** Instructions to follow **
Nothing should be left out when you copy the entries below.

(Saved entries)
#####

(** The server has seen the first [n] messages. *)
Record inv (n : nat) (s : system) : Prop := {
  in_n : (n <= length (g_sent s))%nat;
  in_msgs : Forall msg_ok (g_sent s);
  in_server : server_ok (srv s);
  in_counts : counts (clients_list (srv s)) (count_of_clients (srv s)) = all_clients (count_after None (take n (g_sent s)));
  in_box : up s = true -> exists W, s_box s = bytes <$> W /\ Forall good W /\ reqs W = drop n (g_sent s);
  in_clients : forall (i : nat) c, clients s !! i = Some c -> client_ok (replies None (take n (g_sent s))) c
}.

Lemma client_ok_wire R c w :
  client_ok R c -> good w -> client_ok (R ++ reps [w]) (deliver (bytes w) c).
Proof.
  intros [Ho (k & Hk & Hout)] Hw. unfold deliver. destruct (is_open c) eqn:Eo.
  - split; [done|]. exists k. rewrite length_app. split; [lia|]. cbn [cl_thread cl_box].
    rewrite drop_app_le by done. destruct (cl_thread c).
    + destruct Hout as (W & -> & HW & HR). exists (W ++ [w]). split_and!.
      * by rewrite fmap_app.
      * by apply Forall_app_2; [|constructor].
      * change (answers _) with (answers c). unfold reps. rewrite omap_app, app_assoc. by f_equal.
    + change (answers _) with (answers c). by apply prefix_app_r.
  - assert (cl_thread c = false) as Et by (destruct (cl_thread c); [by specialize (Ho eq_refl)|done]).
    split; [by rewrite Et|]. exists k. rewrite length_app, Et in *. split; [lia|].
    rewrite drop_app_le by done. by apply prefix_app_r.
Qed.

Lemma clients_wire R (cs : list client) w :
  (forall (i : nat) c, cs !! i = Some c -> client_ok R c) -> good w ->
  forall (i : nat) c, (deliver (bytes w) <$> cs) !! i = Some c -> client_ok (R ++ reps [w]) c.
Proof. intros H Hw i c. rewrite list_lookup_fmap_Some. intros (c' & -> & Hc). apply client_ok_wire; eauto. Qed.

Lemma inv_set_client n s i c : inv n s -> client_ok (replies None (take n (g_sent s))) c -> inv n (set_client i c s).
Proof.
  intros [? ? ? ? ? Hc] Hok. split; try done. intros j d. cbn. intros [(-> & <- & _)|[_ Hd]]%list_lookup_insert_Some; eauto.
Qed.
(** The loop [while (1)]: the text of the first answer, or none as yet. *)
Fixpoint wait_reply (read : list byte -> option (option cstr)) (buf : list byte) (rs : list received)
  : option (option cstr) :=
  match rs with
  | [] => Some None
  | Failed :: rs' | Got [] :: rs' => wait_reply read buf rs'
  | Got data :: rs' =>
      let buf := fill buf data in
      r ← read buf;
      match r with Some text => Some (Some text) | None => wait_reply read buf rs' end
  end.

(** ** The server *)

Definition SERVER_BUF : nat := 1024.

(** A turn of the loop of [headers/server.c]: the datagram sent back; [rand] is what [rand()]
    returns. *)
Definition server_turn (rand : Z) (buf data : list byte) : option (list byte * option (list byte)) :=
  let d := take (SERVER_BUF - 1) data in
  if bool_decide (d = []) then Some (buf, None)
  else
    let n := Z.of_nat (length d) in
    b ← aset (fill buf d) n NUL;
    b ← (if n >? 1 then aset b (Z.rem rand (n - 1)) STAR else Some b);
    Some (b, Some (c_str b)).

(** ** The sniffer *)

(** [inet_ntoa] *)
Definition inet_ntoa (a : list byte) : cstr :=
  match a with
  | [a; b; c; d] => dec a ++ lit "." ++ dec b ++ lit "." ++ dec c ++ lit "." ++ dec d
  | _ => []
  end.
(* ===== verification/RawMain.v ===== *)
(** * Raw socket programs, from start to end

    [main] of the three clients of [sockets/raw_sockets/headers], of their server and of the sniffer, over the
    packets and loops of [RawNet].  A run gives the calls with an effect outside the program, in order; what the
    kernel answers ([socket], [ioctl], [if_nametoindex] and the packets received) are arguments.  A client that has read all the
    packets and found no answer still waits; the server and the sniffer never end. *)

From S2P Require Import Prelude CString.
From S2P Require Import Echo RawNet.

Definition AF_INET : Z := 2.
Definition AF_PACKET : Z := 17.
Definition SOCK_DGRAM : Z := 2.
Definition SOCK_RAW : Z := 3.
Definition ETH_P_ALL : Z := 3.

(** The four bytes of an IPv4 address and a port; or an interface and a hardware address. *)
Inductive address := Inet (host : list byte) (port : Z) | LinkLayer (ifindex : Z) (mac : list byte).

Inductive call :=
  | Socket (domain type protocol : Z)
  | Bind (fd : Z) (a : address)
  | HdrIncl (fd : Z)
  | GetHwAddr (fd : Z) (ifname : cstr)
  | SendTo (fd : Z) (data : list byte) (to : address)
  | Print (s : cstr)
  | Close (fd : Z).

Definition LOOPBACK : list byte := [127; 0; 0; 1].
Definition ANY : list byte := [0; 0; 0; 0].

(** The calls so far, and whether [main] has returned. *)
Definition run := (list call * bool)%type.

(** After the loop [while (1)]: [break], and what is left of [main]. *)
Definition finish (fd : Z) (before : list call) (r : option cstr) : run :=
  match r with
  | None => (before, false)
  | Some text => (before ++ [Print (lit "Server: " ++ text ++ [NL]); Close fd], true)
  end.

#####

** Your response **
(** The server has seen the first [n] messages. *)
Record inv (n : nat) (s : system) : Prop := {
  in_n : (n <= length (g_sent s))%nat;
  in_msgs : Forall msg_ok (g_sent s);
  in_server : server_ok (srv s);
  in_counts : counts (clients_list (srv s)) (count_of_clients (srv s)) = all_clients (count_after None (take n (g_sent s)));
  in_box : up s = true -> exists W, s_box s = bytes <$> W /\ Forall good W /\ reqs W = drop n (g_sent s);
  in_clients : forall (i : nat) c, clients s !! i = Some c -> client_ok (replies None (take n (g_sent s))) c
}.

Lemma client_ok_wire R c w :
  client_ok R c -> good w -> client_ok (R ++ reps [w]) (deliver (bytes w) c).
Proof.
  intros [Ho (k & Hk & Hout)] Hw. unfold deliver. destruct (is_open c) eqn:Eo.
  - split; [done|]. exists k. rewrite length_app. split; [lia|]. cbn [cl_thread cl_box].
    rewrite drop_app_le by done. destruct (cl_thread c).
    + destruct Hout as (W & -> & HW & HR). exists (W ++ [w]). split_and!.
      * by rewrite fmap_app.
      * by apply Forall_app_2; [|constructor].
      * change (answers _) with (answers c). unfold reps. rewrite omap_app, app_assoc. by f_equal.
    + change (answers _) with (answers c). by apply prefix_app_r.
  - assert (cl_thread c = false) as Et by (destruct (cl_thread c); [by specialize (Ho eq_refl)|done]).
    split; [by rewrite Et|]. exists k. rewrite length_app, Et in *. split; [lia|].
    rewrite drop_app_le by done. by apply prefix_app_r.
Qed.

Lemma clients_wire R (cs : list client) w :
  (forall (i : nat) c, cs !! i = Some c -> client_ok R c) -> good w ->
  forall (i : nat) c, (deliver (bytes w) <$> cs) !! i = Some c -> client_ok (R ++ reps [w]) c.
Proof. intros H Hw i c. rewrite list_lookup_fmap_Some. intros (c' & -> & Hc). apply client_ok_wire; eauto. Qed.

Lemma inv_set_client n s i c : inv n s -> client_ok (replies None (take n (g_sent s))) c -> inv n (set_client i c s).
Proof.
  intros [? ? ? ? ? Hc] Hok. split; try done. intros j d. cbn. intros [(-> & <- & _)|[_ Hd]]%list_lookup_insert_Some; eauto.
Qed.
(** The loop [while (1)]: the text of the first answer, or none as yet. *)
Fixpoint wait_reply (read : list byte -> option (option cstr)) (buf : list byte) (rs : list received)
  : option (option cstr) :=
  match rs with
  | [] => Some None
  | Failed :: rs' | Got [] :: rs' => wait_reply read buf rs'
  | Got data :: rs' =>
      let buf := fill buf data in
      r ← read buf;
      match r with Some text => Some (Some text) | None => wait_reply read buf rs' end
  end.

(** ** The server *)

Definition SERVER_BUF : nat := 1024.

(** A turn of the loop of [headers/server.c]: the datagram sent back; [rand] is what [rand()]
    returns. *)
Definition server_turn (rand : Z) (buf data : list byte) : option (list byte * option (list byte)) :=
  let d := take (SERVER_BUF - 1) data in
  if bool_decide (d = []) then Some (buf, None)
  else
    let n := Z.of_nat (length d) in
    b ← aset (fill buf d) n NUL;
    b ← (if n >? 1 then aset b (Z.rem rand (n - 1)) STAR else Some b);
    Some (b, Some (c_str b)).

(** ** The sniffer *)

(** [inet_ntoa] *)
Definition inet_ntoa (a : list byte) : cstr :=
  match a with
  | [a; b; c; d] => dec a ++ lit "." ++ dec b ++ lit "." ++ dec c ++ lit "." ++ dec d
  | _ => []
  end.
(* ===== verification/RawMain.v ===== *)
(** * Raw socket programs, from start to end

    [main] of the three clients of [sockets/raw_sockets/headers], of their server and of the sniffer, over the
    packets and loops of [RawNet].  A run gives the calls with an effect outside the program, in order; what the
    kernel answers ([socket], [ioctl], [if_nametoindex] and the packets received) are arguments.  A client that has read all the
    packets and found no answer still waits; the server and the sniffer never end. *)

From S2P Require Import Prelude CString.
From S2P Require Import Echo RawNet.

Definition AF_INET : Z := 2.
Definition AF_PACKET : Z := 17.
Definition SOCK_DGRAM : Z := 2.
Definition SOCK_RAW : Z := 3.
Definition ETH_P_ALL : Z := 3.

(** The four bytes of an IPv4 address and a port; or an interface and a hardware address. *)
Inductive address := Inet (host : list byte) (port : Z) | LinkLayer (ifindex : Z) (mac : list byte).

Inductive call :=
  | Socket (domain type protocol : Z)
  | Bind (fd : Z) (a : address)
  | HdrIncl (fd : Z)
  | GetHwAddr (fd : Z) (ifname : cstr)
  | SendTo (fd : Z) (data : list byte) (to : address)
  | Print (s : cstr)
  | Close (fd : Z).

Definition LOOPBACK : list byte := [127; 0; 0; 1].
Definition ANY : list byte := [0; 0; 0; 0].

(** The calls so far, and whether [main] has returned. *)
Definition run := (list call * bool)%type.

(** After the loop [while (1)]: [break], and what is left of [main]. *)
Definition finish (fd : Z) (before : list call) (r : option cstr) : run :=
  match r with
  | None => (before, false)
  | Some text => (before ++ [Print (lit "Server: " ++ text ++ [NL]); Close fd], true)
  end.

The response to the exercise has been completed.